Content starts

(* ===== verification/ThreadLocal.v ===== *)
(** Thread-local pointers (src/src/util/thread_local.h, thread_local.cc): every
    [ThreadLocalPtr] has an id, every thread a vector of pointers indexed by the
    ids, and the vectors are chained so that a pointer object can reach the
    values of all threads.  Ids are recycled. *)
From S2P Require Import Prelude AutoVector.

(** Pointers, handlers and threads are numbers; [0] is the null pointer.  A
    [ThreadData] has an address; the one of [head_] is [0]. *)
Record ThreadData : Type := mkThreadData {
  entries : list Z;
  td_next : Z;
  td_prev : Z;
}.
Definition with_entries (l : list Z) (d : ThreadData) : ThreadData := mkThreadData l (td_next d) (td_prev d).
Definition with_next (x : Z) (d : ThreadData) : ThreadData := mkThreadData (entries d) x (td_prev d).
Definition with_prev (x : Z) (d : ThreadData) : ThreadData := mkThreadData (entries d) (td_next d) x.

Record StaticMeta : Type := mkStaticMeta {
  next_instance_id_ : Z;
  free_instance_ids_ : autovector Z;
  thread_data : gmap Z ThreadData;      (* the [ThreadData] in memory, [head_] too *)
  next_address : Z;
  handler_map_ : gmap Z Z;
  tls_ : gmap Z Z;                      (* each thread's own [tls_] *)
  unrefs : list (Z * Z);                (* the calls of handlers so far *)
}.

Definition id_kSize : nat := 8.
Definition head_ : Z := 0.

Section setters.
Implicit Types s : StaticMeta.
Definition set_next_id x s := mkStaticMeta x (free_instance_ids_ s) (thread_data s) (next_address s) (handler_map_ s) (tls_ s) (unrefs s).
Definition set_free x s := mkStaticMeta (next_instance_id_ s) x (thread_data s) (next_address s) (handler_map_ s) (tls_ s) (unrefs s).
Definition set_data x s := mkStaticMeta (next_instance_id_ s) (free_instance_ids_ s) x (next_address s) (handler_map_ s) (tls_ s) (unrefs s).
Definition set_address x s := mkStaticMeta (next_instance_id_ s) (free_instance_ids_ s) (thread_data s) x (handler_map_ s) (tls_ s) (unrefs s).
Definition set_handlers x s := mkStaticMeta (next_instance_id_ s) (free_instance_ids_ s) (thread_data s) (next_address s) x (tls_ s) (unrefs s).
Definition set_tls x s := mkStaticMeta (next_instance_id_ s) (free_instance_ids_ s) (thread_data s) (next_address s) (handler_map_ s) x (unrefs s).
Definition set_unrefs x s := mkStaticMeta (next_instance_id_ s) (free_instance_ids_ s) (thread_data s) (next_address s) (handler_map_ s) (tls_ s) x.
End setters.

(** The constructor: [head_] is its own neighbour. *)
Definition new_static_meta : StaticMeta :=
  mkStaticMeta 0 (new_autovector 0 id_kSize) {[head_ := mkThreadData [] head_ head_]} 1 ∅ ∅ [].

Definition LM : Type -> Type := M StaticMeta.

(** ** Memory *)

Definition td (d : Z) : LM ThreadData := fun s => match thread_data s !! d with Some x => Ok (x, s) | None => AssertFail end.
Definition td_update (f : ThreadData -> ThreadData) (d : Z) : LM unit := fun s =>
  match thread_data s !! d with Some x => Ok (tt, set_data (<[d := f x]> (thread_data s)) s) | None => AssertFail end.
(* ===== verification/Statistics.v ===== *)
(** Statistics (src/src/monitoring/statistics.h, statistics.cc) and the arrays
    they are kept in, with one element for each core (src/src/util/core_local.h):
    updates go to the element of the core the thread runs on, readers add up or
    merge all elements, and an object may forward its updates to another one. *)
From S2P Require Import Prelude Random Histogram.
From Stdlib Require Import SpecFloat.

(** ** An array with an element for each core *)

Record CoreLocalArray (T : Type) : Type := mkCoreLocal {
  data_ : list T;
  size_shift_ : Z;
}.
Arguments mkCoreLocal {_} _ _.
Arguments data_ {_} _.
Arguments size_shift_ {_} _.

(** [while (1 << size_shift_ < num_cpus)]: the shift of an [int] by more than
    thirty bits has no value. *)
Fixpoint shift_loop (fuel : nat) (num_cpus size_shift : Z) : res Z :=
  match fuel with
  | O => OutOfFuel
  | S fuel =>
    if 30 <? size_shift then AssertFail
    else if Z.shiftl 1 size_shift <? num_cpus then shift_loop fuel num_cpus (size_shift + 1)
    else Ok size_shift
  end.

Definition i32 (z : Z) : Z := (z + 2 ^ 31) mod 2 ^ 32 - 2 ^ 31.

(** [hardware_concurrency] is what the library reports, [init] a new element. *)
Definition new_core_local {T} (hardware_concurrency : Z) (init : T) : res (CoreLocalArray T) :=
  size_shift ← shift_loop 29 (i32 hardware_concurrency) 3;
  mret (mkCoreLocal (replicate (Z.to_nat (Z.shiftl 1 size_shift)) init) size_shift).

Content ends

Problem details:
The line containing "if 30 <? size_shift then AssertFail" and every line after it, through the end of the records above: output exactly those, and nothing else.

Solution for this task:
    if 30 <? size_shift then AssertFail
    else if Z.shiftl 1 size_shift <? num_cpus then shift_loop fuel num_cpus (size_shift + 1)
    else Ok size_shift
  end.

Definition i32 (z : Z) : Z := (z + 2 ^ 31) mod 2 ^ 32 - 2 ^ 31.

(** [hardware_concurrency] is what the library reports, [init] a new element. *)
Definition new_core_local {T} (hardware_concurrency : Z) (init : T) : res (CoreLocalArray T) :=
  size_shift ← shift_loop 29 (i32 hardware_concurrency) 3;
  mret (mkCoreLocal (replicate (Z.to_nat (Z.shiftl 1 size_shift)) init) size_shift).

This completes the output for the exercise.